The desk next to yours is empty. It used to belong to a junior developer. It's not coming back.
Introduction: The Empty Desk Next to You
Look at your company's open engineering reqs. Chances are, you're hiring for Senior, Staff, or Principal engineers. The junior reqs? Frozen. Or quietly removed.
This isn't anecdotal. Stanford's Digital Economy Lab found that employment for the youngest software developers dropped 13% below its late-2022 peak by mid-2025, while older developers in the same fields remained stable. A Harvard study analyzing 62 million workers across 285,000 firms found that following GenAI adoption, junior employment declined sharply in adopting firms relative to non-adopters, while senior employment remained largely unchanged, driven by slower hiring rather than increased separations or promotions. SignalFire's 2025 State of Tech Talent Report found that new graduate hiring at major tech firms has fallen over 50% since 2019.
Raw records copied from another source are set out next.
(** X5.  What a failed request raises, provided the request could be
    signed: an HTTP error status whose body decodes gives the message
    "HTTP <code>: <body text>"; when reading or decoding that body raises
    (a body that is not UTF-8 raises [UnicodeDecodeError]) that exception
    leaves [_fetch] in its place; a network failure gives "URL Error:
    <reason>"; a body that is not JSON raises [ValueError]; any other
    exception of [urlopen] passes through unchanged. *)
Theorem fetch_transport_errors :
  forall (repr_of : pyval -> str) (api : FoxESSStatsAPI) (timestamp url : str)
         (code : Z) (error_text reason : str) (e : exn),
    UTF8.encodable (py_replace base_url [] url ++ token_or_empty api ++ timestamp) ->
    outcome (_fetch repr_of api timestamp url (HTTPError code (Ok error_text)))
    = Raise (Exception (lit "HTTP " ++ Digits.of_Z code ++ lit ": " ++ error_text))
    /\ outcome (_fetch repr_of api timestamp url (HTTPError code (Raise e)))
       = Raise e
    /\ outcome (_fetch repr_of api timestamp url (URLError reason))
       = Raise (Exception (lit "URL Error: " ++ reason))
    /\ outcome (_fetch repr_of api timestamp url (Responded 200 None))
       = Raise ValueError
    /\ outcome (_fetch repr_of api timestamp url (Failed e))
       = Raise e.
Proof.
  intros repr_of api timestamp url code error_text reason e Henc.
  rewrite !fetch_after_headers, (generate_signature_ok api _ _ Henc).
  repeat split.
Qed.

Lemma fetch_transport_errors_witness :
  outcome (_fetch no_repr (api_with_token (Some (lit "key"))) (lit "1700000000000")
                  device_list_url (HTTPError 401 (Ok (lit "Unauthorized"))))
  = Raise (Exception (lit "HTTP 401: Unauthorized"))
  /\ outcome (_fetch no_repr (api_with_token (Some (lit "key"))) (lit "1700000000000")
                     device_list_url (HTTPError 401 (Raise UnicodeDecodeError)))
     = Raise UnicodeDecodeError.
Proof.
  refine (let H := fetch_transport_errors
                     no_repr (api_with_token (Some (lit "key"))) (lit "1700000000000")
                     device_list_url 401 (lit "Unauthorized") [] UnicodeDecodeError _
          in conj (proj1 H) (proj1 (proj2 H))).
  vm_compute. reflexivity.
Defined.

Lemma fetch_quiet_prints_nothing (repr_of : pyval -> str) (key : str)
      (tok : option str) (timestamp url : str) (answer : transport) :
  output (_fetch repr_of {| api_key := key; token := tok; debug_mode := false |}
                 timestamp url answer) = [].
Proof.
  unfold _fetch, _get_headers. cbn [debug_mode when].
  destruct (_generate_signature _ _ timestamp) as [sig | e]; [| reflexivity].
  rewrite bind_lift_ok.
  destruct answer as [status [body |] | code [text | e] | reason | e];
    try reflexivity.
  destruct body as [| | | | | | d]; try reflexivity.
  destruct (py_gt_zero (dict_get d (lit "errno") (PInt 0))) as [[|] | e];
    reflexivity.
Qed.

(** X6.  Debug mode changes nothing but the printing: a request ends the
    same way, with the same payload or the same exception, whether the
    debug flag is set or not, and without the flag it prints nothing. *)
Theorem fetch_result_independent_of_debug :
  forall (repr_of : pyval -> str) (key : str) (tok : option str)
         (timestamp url : str) (answer : transport),
    let quiet := {| api_key := key; token := tok; debug_mode := false |} in
    let verbose := {| api_key := key; token := tok; debug_mode := true |} in
    outcome (_fetch repr_of verbose timestamp url answer)
    = outcome (_fetch repr_of quiet timestamp url answer)
    /\ output (_fetch repr_of quiet timestamp url answer) = [].
Proof.
  intros repr_of key tok timestamp url answer quiet verbose.
  split.
  - rewrite !fetch_after_headers. reflexivity.
  - apply fetch_quiet_prints_nothing.
Qed.

(** ** The path that is signed *)

(** [old in s] for a non-empty [old]. *)
Fixpoint occurs (old s : str) : bool :=
  match s with
  | [] => false
  | _ :: t => startswith old s || occurs old t
  end.

Lemma replace_from_absent (old new s : str) (fuel : nat) :
  occurs old s = false -> replace_from fuel old new s = s.
Proof.
  revert fuel. induction s as [| c t IH]; intros fuel Hs.
  - destruct fuel; reflexivity.
  - destruct fuel as [| fuel]; [reflexivity |].
    cbn [occurs] in Hs. apply orb_false_iff in Hs. destruct Hs as [Hc Ht].
    cbn [replace_from]. rewrite Hc, (IH fuel Ht). reflexivity.
Qed.

Lemma startswith_app (p s : str) : startswith p (p ++ s) = true.
Proof.
  induction p as [| a p IH]; [reflexivity |].
  cbn [app startswith]. rewrite N.eqb_refl, IH. reflexivity.
Qed.

Lemma skipn_prefix (p s : str) : skipn (List.length p) (p ++ s) = s.
Proof. induction p as [| a p IH]; [reflexivity | exact IH]. Qed.

Lemma py_replace_prefix (old s : str) :
  old <> [] -> occurs old s = false -> py_replace old [] (old ++ s) = s.
Proof.
  intros Hold Hs. unfold py_replace.
  destruct old as [| a old']; [contradiction |].
  change ((a :: old') ++ s) with (a :: (old' ++ s)).
  cbn [replace_from].
  change (a :: (old' ++ s)) with ((a :: old') ++ s).
  rewrite startswith_app, skipn_prefix.
  cbn [app]. apply replace_from_absent, Hs.
Qed.

(** X7.  The request for the base URL followed by a path is signed over
    that path alone, host and scheme removed, whenever the path does not
    itself contain the base URL: in debug mode the first printed lines
    name the path, the timestamp and the signature of exactly these. *)
Theorem fetch_signs_the_path_after_the_base_url :
  forall (repr_of : pyval -> str) (key : str) (tok : option str)
         (timestamp path : str) (answer : transport),
    let api := {| api_key := key; token := tok; debug_mode := true |} in
    occurs base_url path = false ->
    UTF8.encodable (path ++ token_or_empty api ++ timestamp) ->
    firstn 4 (output (_fetch repr_of api timestamp (base_url ++ path) answer))
    = [ lit "DEBUG: Setting up headers for " ++ path;
        lit "DEBUG: Timestamp: " ++ timestamp;
        lit "DEBUG: Signature: " ++ signature_by_spec path tok timestamp;
        lit "DEBUG: Fetching " ++ base_url ++ path ].
Proof.
  intros repr_of key tok timestamp path answer api Hfree Henc.
  unfold _fetch, _get_headers.
  rewrite (py_replace_prefix base_url path) by (discriminate || exact Hfree).
  rewrite (generate_signature_ok api path timestamp Henc), bind_lift_ok.
  cbn [debug_mode api when token].
  destruct answer as [status [body |] | code [text | e] | reason | e];
    try reflexivity.
  destruct body as [| | | | | | d]; try reflexivity.
  destruct (py_gt_zero (dict_get d (lit "errno") (PInt 0))) as [[|] | e];
    reflexivity.
Qed.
The economic logic is straightforward. Why pay a junior engineer \$80K to write boilerplate when Claude Code does it for \$20 per month? The math is brutal, the incentive is real, and companies are acting on it.
But this creates a problem that doesn't show up on any quarterly earnings call: we are eating our seed corn. If today's juniors don't get the reps, there will be nobody to become the seniors who clean up AI's mess in 2030. AWS CEO Matt Garman put it bluntly when he called the trend of cutting junior hiring "one of the dumbest things I've ever heard", asking: "How's that going to work when ten years in the future you have no one that has learned anything?"
That's the question this article is trying to answer.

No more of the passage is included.